Si tratta di un regime, occorre ricordare, responsabile della pluridecennale trasformazione della striscia in un hub terroristico (un'attività economica plurimiliardaria, portata avanti sottraendo risorse a attività di sviluppo civile) il cui oggetto sociale non è il benessere e lo sviluppo della propria popolazione e della sua libertà e autodeterminazione, ma la cancellazione politica e fisica di Israele. Un progetto in cui la popolazione civile palestinese innocente, costretta alla miseria, privata della libertà e di ogni opportunità di sviluppo, è stata trasformata dal regime islamista in arma passiva funzionale all’obiettivo della distruzione di Israele, tanto più efficace quanto più persone innocenti muoiono uccise dallo stato ebraico.

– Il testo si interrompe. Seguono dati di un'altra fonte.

(** * The game-state store of [my_agent/agent.py]

    A shallow embedding of the persistence layer of the tabletop-game
    facilitator: the JSON document kept in [gamestate.json], the loader with
    its fallback to a default record, and the five mutating tools
    ([initialize_player], [add_to_inventory], [start_combat], [apply_damage],
    [end_combat]) together with the read-only [read_gamestate].

    The Python code works on untyped dictionaries, so the model keeps them
    untyped: a state is a JSON value, a dictionary is a finite map from
    strings, and every subscript, method call and subtraction may raise the
    exception Python raises there.  The backing file and the calls of
    [json.dump] on it are the only effects; they are threaded through a small
    state-and-exception monad. *)

From stdpp Require Import gmap strings list fin_maps pretty.

Local Open Scope Z_scope.

(* ===================================================================== *)
(** ** JSON values *)
(* ===================================================================== *)

(** What [json.load] can produce.  Numbers are Python [int]s (unbounded);
    JSON numbers with a fraction or an exponent are not represented.  A
    Python [dict] compares by its key/value pairs, not by insertion order,
    which is the equality of [gmap]. *)
#[warnings="-register-all"]
Inductive json : Type :=
| JNull
| JBool (b : bool)
| JInt (n : Z)
| JStr (s : string)
| JList (l : list json)
| JObj (m : gmap string json).

(** Exceptions the tools can raise; none of them is caught by the module. *)
Inductive exn : Type :=
| KeyError (key : string)
| TypeError
| AttributeError.

Inductive outcome (A : Type) : Type :=
| Returned (a : A)
| Raised (e : exn).
Arguments Returned {A} a.
Arguments Raised {A} e.

(* ===================================================================== *)
(** ** The backing file and the effect monad *)
(* ===================================================================== *)

(** The text of [gamestate.json] matters only through [json.load]: either it
    is rejected ([JSONDecodeError], or the [IOError] of an unreadable file),
    or it parses to a value.  [json.dump] followed by [json.load] gives the
    value back; that property of the library is built into [Document]. *)
Inductive file_contents : Type :=
| Malformed
| Document (j : json).

(** [file = None] is [os.path.exists(GAMESTATE_FILE) = False]; [writes] counts
    the completed calls of [json.dump] on the file. *)
Record World : Type := mkWorld {
  file : option file_contents;
  writes : nat
}.

Definition io (A : Type) : Type := World → outcome A * World.

#[global] Instance io_ret : MRet io := λ A a w, (Returned a, w).

#[global] Instance io_bind : MBind io := λ A B f m w,
  match m w with
  | (Returned a, w') => f a w'
  | (Raised e, w') => (Raised e, w')
  end.

(** A pure step that may raise. *)
Definition lift {A} (o : outcome A) : io A := λ w, (o, w).

(* ===================================================================== *)
(** ** Python primitives on JSON values *)
(* ===================================================================== *)

(** [len(d) == 0] for a dictionary. *)
Definition dict_empty (m : gmap string json) : bool :=
  bool_decide (size m = 0%nat).
(** The invariant with a hole at [p]: the children of [p] are not compared
    with [p] but with the parent of [p]. This is what holds while the
    element at [p] is being sifted down. *)
Definition ordered_but (st : list PlayerRecord) (h : Heap) (p : Z) : Prop :=
  (forall i, 1 <= i < PyList.len (heap h) -> (i - 1) / 2 <> p ->
     (key_at st h i <= key_at st h ((i - 1) / 2))%Q) /\
  (1 <= p -> forall i, 1 <= i < PyList.len (heap h) -> (i - 1) / 2 = p ->
     (key_at st h i <= key_at st h ((p - 1) / 2))%Q).

(** [c] holds a largest key among the children of [p]. *)
Definition largest_child (st : list PlayerRecord) (h : Heap) (p c : Z)
  : Prop :=
  (c = 2 * p + 1 \/ c = 2 * p + 2) /\ c < PyList.len (heap h) /\
  forall i, 1 <= i < PyList.len (heap h) -> (i - 1) / 2 = p ->
    (key_at st h i <= key_at st h c)%Q.

(** Records listed in non-increasing order of the key of heap [h]. *)
Definition descending (st : list PlayerRecord) (h : Heap) (xs : list loc)
  : Prop :=
  StronglySorted (fun x y => (key_of st h y <= key_of st h x)%Q) xs.

(** Steps the loop of [heapify_down] can still take from index [p] of an
    array of [n] slots. *)
Definition down_measure (n p : Z) : Z :=
  if 0 <=? p then n - p else if p =? -1 then n + 1 else n + p + 1.

Global Instance Q_inhabited : Inhabited Q := populate 0%Q.

(** The number of indices below [n] in the subtree rooted at [p]: the
    iterations [validate_heap] spends on that subtree. [g] bounds the
    depth. *)
Fixpoint subtree_size (g : nat) (n p : Z) : nat :=
  match g with
  | O => O
  | S g' =>
      if p <? n
      then S (subtree_size g' n (2 * p + 1) + subtree_size g' n (2 * p + 2))
      else O
  end.

(** No key in the subtree rooted at [p] exceeds the key of its parent. *)
Fixpoint subtree_ordered (g : nat) (ks : list Q) (p : Z) : bool :=
  match g with
  | O => true
  | S g' =>
      let ok (c : Z) :=
        if c <? PyList.len ks
        then negb (key_lt (ks !!! Z.to_nat p) (ks !!! Z.to_nat c))
             && subtree_ordered g' ks c
        else true in
      ok (2 * p + 1) && ok (2 * p + 2)
  end.

(** The invariant with a hole above [c]: the element at [c] is not
    compared with its parent, and the children of [c] are at most the
    parent of [c]. This is what holds while the element at [c] is being
    sifted up. *)
Definition ordered_up (st : list PlayerRecord) (h : Heap) (c : Z) : Prop :=
  (forall i, 1 <= i < PyList.len (heap h) -> i <> c ->
     (key_at st h i <= key_at st h ((i - 1) / 2))%Q) /\
  (1 <= c -> forall i, 1 <= i < PyList.len (heap h) -> (i - 1) / 2 = c ->
     (key_at st h i <= key_at st h ((c - 1) / 2))%Q).

(** The identity of the record at slot [i] of the array. *)
Definition player_at (st : list PlayerRecord) (h : Heap) (i : Z)
  : option string :=
  player (deref st (heap h !!! Z.to_nat i)).

(** The mapping is right for every slot from [s] on: it sends the identity
    held at slot [i] to [i]. With [s = 0] this is the consistency of the
    whole mapping; with [s = 1] the entry of the root is left open. *)
Definition consistent_from (s : Z) (st : list PlayerRecord) (h : Heap)
  : Prop :=
  forall i, s <= i < PyList.len (heap h) ->
    mapping h !! player_at st h i = Some i.

(** No two slots of the array hold the same identity. *)
Definition distinct_players (st : list PlayerRecord) (h : Heap) : Prop :=
  NoDup (identities st (heap h)).

(** States reached by sessions whose observations satisfy [obs] (on the
    hits and rbi passed to [new_at_bat]) and whose top-k queries satisfy
    [qry] (on the attribute name and [k] passed to [current_best]). *)
Inductive reachable_by (obs : Z -> Z -> Prop) (qry : string -> Z -> Prop)
  : Problem -> Prop :=
  | rb_init : reachable_by obs qry Problem_init
  | rb_new_at_bat p name h r p' :
      reachable_by obs qry p -> obs h r ->
      new_at_bat p name h r = Ok p' -> reachable_by obs qry p'
  | rb_current_stats p name p' l :
      reachable_by obs qry p ->
      current_stats p name = Ok (p', l) -> reachable_by obs qry p'
  | rb_current_best p stat k p' out :
      reachable_by obs qry p -> qry stat k ->
      current_best p stat k = Ok (p', out) -> reachable_by obs qry p'.

(** No query extracts from the heap of attribute [a]. *)
Definition never_queried (a : attr) (qry : string -> Z -> Prop) : Prop :=
  forall stat k, qry stat k -> select_stat stat <> Some a \/ k <= 0.

(** The sessions in which [new_at_bat] sifts the heap of attribute [a] in
    the direction its key moved: at-bats only grow; hits and rbi grow when
    the observed amounts are not negative; the average falls on a hitless
    at-bat and does not fall on a single hit, and its sift down needs the
    mapping entry of the root, which a query on that heap can spoil. *)
Definition sifted_right (a : attr) (obs : Z -> Z -> Prop)
    (qry : string -> Z -> Prop) : Prop :=
  match a with
  | Ab => True
  | Hits => forall h r, obs h r -> 0 <= h
  | Rbi => forall h r, obs h r -> 0 <= r
  | Avg => (forall h r, obs h r -> h = 0 \/ h = 1) /\ never_queried Avg qry
  end.

Definition session_inv (obs : Z -> Z -> Prop) (qry : string -> Z -> Prop)
    (p : Problem) : Prop :=
  Inv p /\
  (forall name l, player_record_mapping p !! name = Some l ->
     avg (deref (objects p) l)
     = float_div (hits (deref (objects p) l)) (ab (deref (objects p) l))) /\
  ((forall h r, obs h r -> h = 0 \/ h = 1) ->
   forall name l, player_record_mapping p !! name = Some l ->
     0 <= hits (deref (objects p) l) <= ab (deref (objects p) l)) /\
  forall a,
    consistent_from 1 (objects p) (get_heap p a) /\
    (never_queried a qry -> consistent_from 0 (objects p) (get_heap p a)) /\
    (sifted_right a obs qry -> heap_ordered (objects p) (get_heap p a)).

(** A call that returned, or raised [IndexError] and nothing else. *)
Definition index_error_only {A : Type} (r : result A) : Prop :=
  match r with
  | Ok _ => True
  | Raise e => e = IndexError
  | OutOfFuel => False
  end.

L'altro fatto politico abnorme della vicenda è ovviamente ciò che sta facendo Israele a Gaza (e ciò che fa, più silenziosamente, nei territori occupati del West Bank), che diventa sempre più difficile - se non impossibile - descrivere nei termini di una mera e legittima operazione per la sicurezza del Paese, e non piuttosto finalizzata ad obiettivi politici speculari rispetto a quelli di Hamas, sostenuti dai fanatici estremisti israeliani da cui dipende la sopravvivenza del governo Netanyahu: una guerra etnica finalizzata a espellere o eliminare la popolazione palestinese da Gaza (e potenzialmente annettere i territori occupati).

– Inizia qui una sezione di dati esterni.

(** X6. When the search of the table of extensions for the focused file
    completes (no key written as a regular expression throws), the
    template of the first line asks for the size and [statSync] throws
    for the focused file (a document that is not on disk), a full rebuild
    throws that error after the one call and leaves the activity as it
    was; [lastKnownFile] already names the file, so the next build on
    this file takes the partial update. *)
Theorem stat_failure_aborts_rebuild
  (host : Host) (workspaceElapsedTime_ : bool) (s : State) (client : Client)
  (ed : TextEditor) (found : option string) (e : JsError) :
  rpc s = Some client ->
  activeTextEditor host = Some ed ->
  sameFile host s = false ->
  find_key host (basename host (fileName ed)) (knownExtentions host) = Ok found ->
  JsString.includes "{filesize}" (template (config s) (detailsSlot host)) = true ->
  statSync host (fileName ed) = Err e ->
  setActivity host workspaceElapsedTime_ s
  = (Thrown e, set_lastKnownFile (Some (fileName ed)) s, [StatSync (fileName ed)])
  /\ sameFile host (final (setActivity host workspaceElapsedTime_ s)) = true.
Proof.
  intros Hrpc Hed Hsame Hfound Hsize Hstat.
  assert (E : setActivity host workspaceElapsedTime_ s
              = (Thrown e, set_lastKnownFile (Some (fileName ed)) s, [StatSync (fileName ed)])).
  { rewrite setActivity_unfold, Hrpc, Hsame.
    unfold fullRebuild. rewrite bind_modify, Hed.
    unfold bind at 1. unfold resolveLargeImageKey. rewrite Hed.
    unfold bind at 1, lift. rewrite Hfound. cbn [ret app].
    unfold bind at 1, get. unfold bind at 1.
    unfold generateDetails at 1. unfold bind at 1, get. rewrite Hed.
    unfold bind at 1. fold (detailsSlot host).
    rewrite (getFileDetails_stat_error host _ _ ed e Hed Hsize Hstat). reflexivity. }
  split; [ exact E | ].
  rewrite E. unfold final, sameFile. cbn. rewrite Hed. apply String.eqb_refl.
Qed.
(** * SceneManager: texture table, material registry and shader-state calls

    A shallow embedding of [SceneManager.cpp].  The scene manager owns a
    fixed array of texture slots with a manually tracked count, a vector of
    materials, and a pointer to a shader manager through which it pushes
    uniforms.  Every method is a computation over the object's fields that
    may also issue calls to the image decoder and to OpenGL; those calls are
    recorded, in order, in a trace.  Accesses that C++ leaves undefined (a
    write past the end of the slot array, a call through a null pointer) end
    the computation in a [Fault]. *)

From Stdlib Require Import ZArith String List Bool Lia.
From Stdlib Require Import QArith.
From stdpp Require Import base list.
Import ListNotations.

Open Scope string_scope.
Open Scope list_scope.
Open Scope Z_scope.

(** ** Machine integers used by the class *)

(** [GLuint] and the [ID] field of a slot are 32-bit unsigned: the field's
    address is handed to [glDeleteTextures], which takes [const GLuint*]. *)
Definition to_uint32 (z : Z) : Z := z mod 2 ^ 32.

(** Conversion of a 32-bit unsigned value to [int], as in
    [textureID = m_textureIDs[index].ID]. *)
Definition to_int (u : Z) : Z := if u <? 2 ^ 31 then u else u - 2 ^ 32.

(** ** GLM, seen through the calls the class makes *)

Record vec2 (F : Type) := mk_vec2 { v2x : F; v2y : F }.
Record vec3 (F : Type) := mk_vec3 { vx : F; vy : F; vz : F }.
Record vec4 (F : Type) := mk_vec4 { cr : F; cg : F; cb : F; ca : F }.
Arguments mk_vec2 {F}.
Arguments mk_vec3 {F}.
Arguments mk_vec4 {F}.
Arguments v2x {F}.
Arguments v2y {F}.
Arguments vx {F}.
Arguments vy {F}.
Arguments vz {F}.
Arguments cr {F}.
Arguments cg {F}.
Arguments cb {F}.
Arguments ca {F}.

(** The scalar type [float], the matrix type and the GLM functions of
    [glm/gtx/transform.hpp] are an external library.  They are taken as an
    interface without any algebraic law, so that nothing proved below relies
    on exact arithmetic. *)
Class Glm (float : Type) := {
  mat4 : Type;
  lit_0 : float;                               (* 0.0f *)
  lit_1 : float;                               (* 1.0f *)
  glm_radians : float -> float;
  glm_scale : vec3 float -> mat4;
  glm_rotate : float -> vec3 float -> mat4;
  glm_translate : vec3 float -> mat4;
  mat4_mul : mat4 -> mat4 -> mat4              (* operator* *)
}.

(** ** OpenGL and stb_image, seen through the calls the class makes *)

Inductive GLenum :=
| GL_TEXTURE_2D
| GL_TEXTURE_WRAP_S
| GL_TEXTURE_WRAP_T
| GL_TEXTURE_MIN_FILTER
| GL_TEXTURE_MAG_FILTER
| GL_CLAMP_TO_EDGE
| GL_REPEAT
| GL_LINEAR
| GL_RGBA
| GL_RGB
| GL_UNSIGNED_BYTE.

(** What [stbi_load] hands back for a decodable file. *)
Record stbi_image := {
  width : Z;
  height : Z;
  colorChannels : Z;
  pixels : list Byte.byte
}.

Inductive call :=
| stbi_set_flip_vertically_on_load (flag : bool)
| stbi_load (filename : string)
| stbi_image_free (image : stbi_image)
| cout (text : string)
| glGenTextures (n : Z) (generated : Z)
| glBindTexture (target : GLenum) (texture : Z)
| glTexParameteri (target pname param : GLenum)
| glTexImage2D (target : GLenum) (level : Z) (internalformat : GLenum)
               (w h border : Z) (format type : GLenum) (data : stbi_image)
| glGenerateMipmap (target : GLenum)
| glActiveTexture (unit_index : Z)             (* GL_TEXTURE0 + unit_index *)
| glDeleteTextures (n : Z) (texture : Z).

(** Calls that reach the GPU driver. *)
Definition is_gl_call (c : call) : bool :=
  match c with
  | stbi_set_flip_vertically_on_load _ | stbi_load _ | stbi_image_free _
  | cout _ => false
  | _ => true
  end.

(** Calls that choose a wrap mode. *)
Definition is_wrap_call (c : call) : bool :=
  match c with
  | glTexParameteri _ GL_TEXTURE_WRAP_S _
  | glTexParameteri _ GL_TEXTURE_WRAP_T _ => true
  | _ => false
  end.

(** ** Data of the class *)

Record TEXTURE_INFO := mk_TEXTURE_INFO { ID : Z; tag : string }.

Definition set_ID (v : Z) (t : TEXTURE_INFO) : TEXTURE_INFO :=
  {| ID := v; tag := tag t |}.
Definition set_tag (v : string) (t : TEXTURE_INFO) : TEXTURE_INFO :=
  {| ID := ID t; tag := v |}.

Inductive fault :=
| OutOfBounds (index : Z)      (* array element outside the array *)
| NullDereference              (* call through a null m_pShaderManager *)
| LoopBudget.                  (* a loop outran its iteration bound *)

(** ** Computations

    A method runs on the object's state, records the external calls it
    makes, and either returns with a new state or stops at a fault. *)

Inductive outcome (S A : Type) :=
| Returned (a : A) (s : S)
| Fault (f : fault).
Arguments Returned {S A}.
Arguments Fault {S A}.

Definition M (S A : Type) : Type := S -> list call * outcome S A.

Definition ret {S A} (a : A) : M S A := fun s => ([], Returned a s).

Definition bind {S A B} (m : M S A) (k : A -> M S B) : M S B := fun s =>
  match m s with
  | (t, Returned a s') => let (t', r) := k a s' in (t ++ t', r)
  | (t, Fault f) => (t, Fault f)
  end.

Definition get {S} : M S S := fun s => ([], Returned s s).
Definition put {S} (s' : S) : M S unit := fun _ => ([], Returned tt s').
Definition emit {S} (c : call) : M S unit := fun s => ([c], Returned tt s).
Definition raise {S A} (f : fault) : M S A := fun _ => ([], Fault f).
Lemma marker_in_store_while_marking_witness :
  procs (run_fleet head_start (fleet 2 report id (idle []))) !! 0 = Some (racer head_start 0) /\
  marking (ptrace (racer head_start 0)) = true /\
  is_Some (store (shared (run_fleet head_start (fleet 2 report id (idle [])))) !! report).
Proof.
  assert (Hp : procs (run_fleet head_start (fleet 2 report id (idle []))) !! 0 = Some (racer head_start 0)) by (vm_compute; reflexivity).
  assert (Hm : marking (ptrace (racer head_start 0)) = true) by (vm_compute; reflexivity).
  split; [exact Hp|]. split; [exact Hm|].
  exact (marker_in_store_while_marking 2 report id (idle [])
           head_start 0 (racer head_start 0)
           (fun _ => eq_refl) (fun _ => eq_refl) Hp Hm).
Defined.

Lemma one_decider_witness :
  procs (run_fleet first_call (fleet 2 report id (idle []))) !! 0 = Some (racer first_call 0) /\
  phase (racer first_call 0) = Locked /\
  exists t, token (pheap (racer first_call 0)) = Some t /\
    store (shared (run_fleet first_call (fleet 2 report id (idle [])))) !! mutexName report = Some (VToken t).
Proof.
  assert (Hp : procs (run_fleet first_call (fleet 2 report id (idle []))) !! 0 = Some (racer first_call 0)) by (vm_compute; reflexivity).
  assert (Hl : phase (racer first_call 0) = Locked) by (vm_compute; reflexivity).
  split; [exact Hp|]. split; [exact Hl|].
  exact (proj2 (one_decider 2 report id (idle []) first_call 0 0 (racer first_call 0) (racer first_call 0)
                  (fun _ => eq_refl) (fun _ => eq_refl) Hp Hp
                  (or_introl Hl) (or_introl Hl))).
Defined.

Insistere solo sul secondo "fatto politico abnorme" - rimuovendo il primo, come se non esistesse - non aiuta affatto la causa palestinese (non aiuta i palestinesi che una convivenza pacifica con Israele la vedrebbero possibile, e magari la vorrebbero, liberandosi dalla schiavitù storica di leader fanatici e totalitari).

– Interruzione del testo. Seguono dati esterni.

(** * bilby.core.utils.calculus: numerical primitives

    A shallow embedding of [bilby/core/utils/calculus.py]:
    - [GradientEstimator.derivatives]   (adaptive central differences),
    - [LogDomainIntegrator.logtrapzexp] (log-domain trapezium rule),
    - [SurfaceEvaluator.__call__]       ([UnsortedInterp2d]).

    Python floats and numpy [float64] values are IEEE binary64 numbers and are
    embedded as Rocq's primitive [float]; the integrator, whose only numeric
    content is the identity between logarithms, is embedded over [R], in
    exact arithmetic, and its facts are stated for positive steps.
    Raising functions return a result together with the list of observable
    events (objective evaluations, library calls, log records) they have
    produced so far. *)

From Stdlib Require Import ZArith Floats String Reals Lra Lia Bool.
From Stdlib Require Import DecimalString.
From stdpp Require Import base list.
(** * Student API practice server: authentication guards and student CRUD

    A shallow embedding of [server.js] (the two authentication middlewares)
    and of [routes/students.js] (the create / replace / patch / delete
    handlers over the in-memory [students] array mirrored to
    [data/students.json]), followed by the properties of the specification
    that are about them; then the public routes of [routes/students.js],
    its startup, and the login routes of [server.js], with what holds across
    requests.

    Modelling conventions.
    - A JSON value of a request body is a [JS.value]; a field that is
      missing from the body is [JS.Undefined], as after the destructuring
      [const { name, age, email, isActive } = req.body || {}].
    - JSON numbers are rationals ([Q]); student ids are integers ([Z]), and
      so is a route parameter that [Number] converts ([None] stands for
      [NaN]). The one sum the handlers compute, [maxId + 1], is the IEEE-754
      sum ([IEEE.add]). Non-finite numbers are outside the model.
    - A stored record has the four typed fields of the data model.
    - [fs.writeFileSync] always succeeds; [file] is the array it was last
      given.
    - [String.prototype.toLowerCase] and [jwt.verify] are library functions:
      they are section variables, so every result holds for any lowering
      function and any verifier.
    - The module-level [students] array and the JSON file are the two
      components of [Store]; handlers are computations in a small state
      monad with early reply ([return res.status(..).json(..)]).
    - [student.name = name] mutates the array element that [students.find]
      returned: it is an update at the index of that element. *)

From Stdlib Require Import ZArith QArith String Ascii DecimalString.
From stdpp Require Import base decidable option list strings.

Close Scope Q_scope.
Open Scope Z_scope.
Open Scope string_scope.

(** ** JavaScript values as they arrive in a parsed JSON body *)

Module JS.

Inductive value : Type :=
| Undefined
| Null
| Bool (b : bool)
| Number (q : Q)
| Str (s : string)
| Object.   (* arrays and objects; their contents are never inspected *)

Inductive type : Type := TUndefined | TObject | TBoolean | TNumber | TString.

Rimuovere il primo fatto abnorme, invece, rivela qualcosa di significativo sulla "solidarietà" ai palestinesi e sull'indignazione per Gaza di molti occidentali: in sostanza una genuina indifferenza per la condizione dei palestinesi innocenti (intrappolati tra gli oppressori di Hamas e le bombe israeliane), e un autentico disinteresse per soluzioni politiche costruttive che mettano fine alla tragedia e aprano la strada a una convivenza politica pacifica tra le due comunità; più concretamente, un odio aprioristico per Israele (facilmente esteso, a tutti gli ebrei in giro per il mondo) e una malcelata affinità o simpatia per la causa e le iniziative dei tagliagole di Hamas.